Transcribe the data in full; each line must match exactly.

══ Provided records ══

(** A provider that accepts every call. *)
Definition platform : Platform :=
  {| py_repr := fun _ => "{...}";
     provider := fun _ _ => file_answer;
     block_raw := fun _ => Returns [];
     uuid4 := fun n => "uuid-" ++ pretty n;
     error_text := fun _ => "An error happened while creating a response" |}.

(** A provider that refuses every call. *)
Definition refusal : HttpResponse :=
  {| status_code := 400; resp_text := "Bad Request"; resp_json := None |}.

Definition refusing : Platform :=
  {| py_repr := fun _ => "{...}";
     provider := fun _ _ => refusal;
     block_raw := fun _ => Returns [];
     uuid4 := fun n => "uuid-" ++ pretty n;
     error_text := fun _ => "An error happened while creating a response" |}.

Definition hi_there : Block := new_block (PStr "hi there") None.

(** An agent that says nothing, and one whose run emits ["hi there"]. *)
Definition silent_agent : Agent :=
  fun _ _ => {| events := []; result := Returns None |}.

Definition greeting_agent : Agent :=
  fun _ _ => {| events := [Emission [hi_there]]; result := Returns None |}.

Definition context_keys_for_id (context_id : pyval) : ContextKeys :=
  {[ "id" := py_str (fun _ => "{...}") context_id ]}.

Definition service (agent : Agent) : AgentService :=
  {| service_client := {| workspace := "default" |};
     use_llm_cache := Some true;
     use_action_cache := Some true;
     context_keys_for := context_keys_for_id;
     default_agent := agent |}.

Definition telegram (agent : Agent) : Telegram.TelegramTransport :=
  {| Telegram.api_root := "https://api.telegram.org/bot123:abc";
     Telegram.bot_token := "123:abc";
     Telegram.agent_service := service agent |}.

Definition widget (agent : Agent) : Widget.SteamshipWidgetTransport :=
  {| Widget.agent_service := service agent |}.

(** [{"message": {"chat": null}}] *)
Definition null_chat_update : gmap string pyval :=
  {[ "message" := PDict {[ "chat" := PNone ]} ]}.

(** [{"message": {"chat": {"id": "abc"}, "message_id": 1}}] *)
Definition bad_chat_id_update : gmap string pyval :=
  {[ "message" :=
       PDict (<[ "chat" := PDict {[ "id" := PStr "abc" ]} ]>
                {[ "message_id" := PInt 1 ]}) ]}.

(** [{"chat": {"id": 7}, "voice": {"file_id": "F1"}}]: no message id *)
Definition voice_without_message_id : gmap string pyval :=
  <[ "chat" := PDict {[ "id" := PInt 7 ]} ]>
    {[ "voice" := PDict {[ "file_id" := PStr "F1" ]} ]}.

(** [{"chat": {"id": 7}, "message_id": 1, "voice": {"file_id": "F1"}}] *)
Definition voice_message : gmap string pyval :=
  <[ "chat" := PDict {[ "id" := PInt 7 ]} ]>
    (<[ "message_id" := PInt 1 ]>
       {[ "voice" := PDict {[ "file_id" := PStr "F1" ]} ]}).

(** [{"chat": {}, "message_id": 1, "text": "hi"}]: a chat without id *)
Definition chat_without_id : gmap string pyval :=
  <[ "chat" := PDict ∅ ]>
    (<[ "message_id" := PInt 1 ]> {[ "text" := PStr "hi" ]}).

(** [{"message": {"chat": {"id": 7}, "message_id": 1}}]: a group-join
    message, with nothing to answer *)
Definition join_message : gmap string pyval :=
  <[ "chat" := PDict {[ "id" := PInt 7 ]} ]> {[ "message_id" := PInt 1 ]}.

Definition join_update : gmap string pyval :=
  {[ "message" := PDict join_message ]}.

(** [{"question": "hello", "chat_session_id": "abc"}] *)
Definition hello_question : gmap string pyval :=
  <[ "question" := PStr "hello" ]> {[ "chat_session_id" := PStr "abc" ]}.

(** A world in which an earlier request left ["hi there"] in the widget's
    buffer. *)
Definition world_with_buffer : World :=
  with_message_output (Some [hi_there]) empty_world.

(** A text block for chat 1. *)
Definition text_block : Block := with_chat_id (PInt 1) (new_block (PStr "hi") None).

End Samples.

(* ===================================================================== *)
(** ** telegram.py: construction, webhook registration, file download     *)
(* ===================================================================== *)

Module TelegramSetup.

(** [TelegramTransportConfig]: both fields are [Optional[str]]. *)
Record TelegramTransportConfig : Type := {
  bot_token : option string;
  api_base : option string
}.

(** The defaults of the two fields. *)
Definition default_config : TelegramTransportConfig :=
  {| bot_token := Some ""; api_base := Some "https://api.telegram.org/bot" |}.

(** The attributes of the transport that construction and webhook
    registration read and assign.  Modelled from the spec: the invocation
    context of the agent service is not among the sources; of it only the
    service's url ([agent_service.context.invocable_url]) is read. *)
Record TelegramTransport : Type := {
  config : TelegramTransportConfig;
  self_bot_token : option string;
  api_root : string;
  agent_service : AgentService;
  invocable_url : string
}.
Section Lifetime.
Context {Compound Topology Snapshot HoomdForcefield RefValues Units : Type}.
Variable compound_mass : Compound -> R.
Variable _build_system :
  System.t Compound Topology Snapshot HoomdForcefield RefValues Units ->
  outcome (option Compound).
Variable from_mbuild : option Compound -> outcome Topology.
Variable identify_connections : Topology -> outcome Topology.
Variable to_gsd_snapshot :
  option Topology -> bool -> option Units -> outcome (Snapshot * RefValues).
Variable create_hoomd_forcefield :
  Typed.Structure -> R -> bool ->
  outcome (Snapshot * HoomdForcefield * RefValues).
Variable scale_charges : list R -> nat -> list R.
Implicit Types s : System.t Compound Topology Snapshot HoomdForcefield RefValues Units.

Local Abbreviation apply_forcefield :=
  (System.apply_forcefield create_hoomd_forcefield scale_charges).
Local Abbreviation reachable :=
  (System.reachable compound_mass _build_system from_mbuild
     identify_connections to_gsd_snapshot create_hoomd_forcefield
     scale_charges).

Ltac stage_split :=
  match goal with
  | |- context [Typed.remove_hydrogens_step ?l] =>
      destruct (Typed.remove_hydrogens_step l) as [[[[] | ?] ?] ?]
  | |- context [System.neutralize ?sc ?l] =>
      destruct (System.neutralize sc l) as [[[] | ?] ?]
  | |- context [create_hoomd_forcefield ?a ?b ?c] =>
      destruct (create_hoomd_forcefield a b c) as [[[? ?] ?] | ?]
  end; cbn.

═══

The answer:
(** A provider that accepts every call. *)
Definition platform : Platform :=
  {| py_repr := fun _ => "{...}";
     provider := fun _ _ => file_answer;
     block_raw := fun _ => Returns [];
     uuid4 := fun n => "uuid-" ++ pretty n;
     error_text := fun _ => "An error happened while creating a response" |}.

(** A provider that refuses every call. *)
Definition refusal : HttpResponse :=
  {| status_code := 400; resp_text := "Bad Request"; resp_json := None |}.

Definition refusing : Platform :=
  {| py_repr := fun _ => "{...}";
     provider := fun _ _ => refusal;
     block_raw := fun _ => Returns [];
     uuid4 := fun n => "uuid-" ++ pretty n;
     error_text := fun _ => "An error happened while creating a response" |}.

Definition hi_there : Block := new_block (PStr "hi there") None.

(** An agent that says nothing, and one whose run emits ["hi there"]. *)
Definition silent_agent : Agent :=
  fun _ _ => {| events := []; result := Returns None |}.

Definition greeting_agent : Agent :=
  fun _ _ => {| events := [Emission [hi_there]]; result := Returns None |}.

Definition context_keys_for_id (context_id : pyval) : ContextKeys :=
  {[ "id" := py_str (fun _ => "{...}") context_id ]}.

Definition service (agent : Agent) : AgentService :=
  {| service_client := {| workspace := "default" |};
     use_llm_cache := Some true;
     use_action_cache := Some true;
     context_keys_for := context_keys_for_id;
     default_agent := agent |}.

Definition telegram (agent : Agent) : Telegram.TelegramTransport :=
  {| Telegram.api_root := "https://api.telegram.org/bot123:abc";
     Telegram.bot_token := "123:abc";
     Telegram.agent_service := service agent |}.

Definition widget (agent : Agent) : Widget.SteamshipWidgetTransport :=
  {| Widget.agent_service := service agent |}.

(** [{"message": {"chat": null}}] *)
Definition null_chat_update : gmap string pyval :=
  {[ "message" := PDict {[ "chat" := PNone ]} ]}.

(** [{"message": {"chat": {"id": "abc"}, "message_id": 1}}] *)
Definition bad_chat_id_update : gmap string pyval :=
  {[ "message" :=
       PDict (<[ "chat" := PDict {[ "id" := PStr "abc" ]} ]>
                {[ "message_id" := PInt 1 ]}) ]}.

(** [{"chat": {"id": 7}, "voice": {"file_id": "F1"}}]: no message id *)
Definition voice_without_message_id : gmap string pyval :=
  <[ "chat" := PDict {[ "id" := PInt 7 ]} ]>
    {[ "voice" := PDict {[ "file_id" := PStr "F1" ]} ]}.

(** [{"chat": {"id": 7}, "message_id": 1, "voice": {"file_id": "F1"}}] *)
Definition voice_message : gmap string pyval :=
  <[ "chat" := PDict {[ "id" := PInt 7 ]} ]>
    (<[ "message_id" := PInt 1 ]>
       {[ "voice" := PDict {[ "file_id" := PStr "F1" ]} ]}).

(** [{"chat": {}, "message_id": 1, "text": "hi"}]: a chat without id *)
Definition chat_without_id : gmap string pyval :=
  <[ "chat" := PDict ∅ ]>
    (<[ "message_id" := PInt 1 ]> {[ "text" := PStr "hi" ]}).

(** [{"message": {"chat": {"id": 7}, "message_id": 1}}]: a group-join
    message, with nothing to answer *)
Definition join_message : gmap string pyval :=
  <[ "chat" := PDict {[ "id" := PInt 7 ]} ]> {[ "message_id" := PInt 1 ]}.

Definition join_update : gmap string pyval :=
  {[ "message" := PDict join_message ]}.

(** [{"question": "hello", "chat_session_id": "abc"}] *)
Definition hello_question : gmap string pyval :=
  <[ "question" := PStr "hello" ]> {[ "chat_session_id" := PStr "abc" ]}.

(** A world in which an earlier request left ["hi there"] in the widget's
    buffer. *)
Definition world_with_buffer : World :=
  with_message_output (Some [hi_there]) empty_world.

(** A text block for chat 1. *)
Definition text_block : Block := with_chat_id (PInt 1) (new_block (PStr "hi") None).

End Samples.

(* ===================================================================== *)
(** ** telegram.py: construction, webhook registration, file download     *)
(* ===================================================================== *)

Module TelegramSetup.

(** [TelegramTransportConfig]: both fields are [Optional[str]]. *)
Record TelegramTransportConfig : Type := {
  bot_token : option string;
  api_base : option string
}.

(** The defaults of the two fields. *)
Definition default_config : TelegramTransportConfig :=
  {| bot_token := Some ""; api_base := Some "https://api.telegram.org/bot" |}.

(** The attributes of the transport that construction and webhook
    registration read and assign.  Modelled from the spec: the invocation
    context of the agent service is not among the sources; of it only the
    service's url ([agent_service.context.invocable_url]) is read. *)
Record TelegramTransport : Type := {
  config : TelegramTransportConfig;
  self_bot_token : option string;
  api_root : string;
  agent_service : AgentService;
  invocable_url : string
}.
Section Lifetime.
Context {Compound Topology Snapshot HoomdForcefield RefValues Units : Type}.
Variable compound_mass : Compound -> R.
Variable _build_system :
  System.t Compound Topology Snapshot HoomdForcefield RefValues Units ->
  outcome (option Compound).
Variable from_mbuild : option Compound -> outcome Topology.
Variable identify_connections : Topology -> outcome Topology.
Variable to_gsd_snapshot :
  option Topology -> bool -> option Units -> outcome (Snapshot * RefValues).
Variable create_hoomd_forcefield :
  Typed.Structure -> R -> bool ->
  outcome (Snapshot * HoomdForcefield * RefValues).
Variable scale_charges : list R -> nat -> list R.
Implicit Types s : System.t Compound Topology Snapshot HoomdForcefield RefValues Units.

Local Abbreviation apply_forcefield :=
  (System.apply_forcefield create_hoomd_forcefield scale_charges).
Local Abbreviation reachable :=
  (System.reachable compound_mass _build_system from_mbuild
     identify_connections to_gsd_snapshot create_hoomd_forcefield
     scale_charges).

Ltac stage_split :=
  match goal with
  | |- context [Typed.remove_hydrogens_step ?l] =>
      destruct (Typed.remove_hydrogens_step l) as [[[[] | ?] ?] ?]
  | |- context [System.neutralize ?sc ?l] =>
      destruct (System.neutralize sc l) as [[[] | ?] ?]
  | |- context [create_hoomd_forcefield ?a ?b ?c] =>
      destruct (create_hoomd_forcefield a b c) as [[[? ?] ?] | ?]
  end; cbn.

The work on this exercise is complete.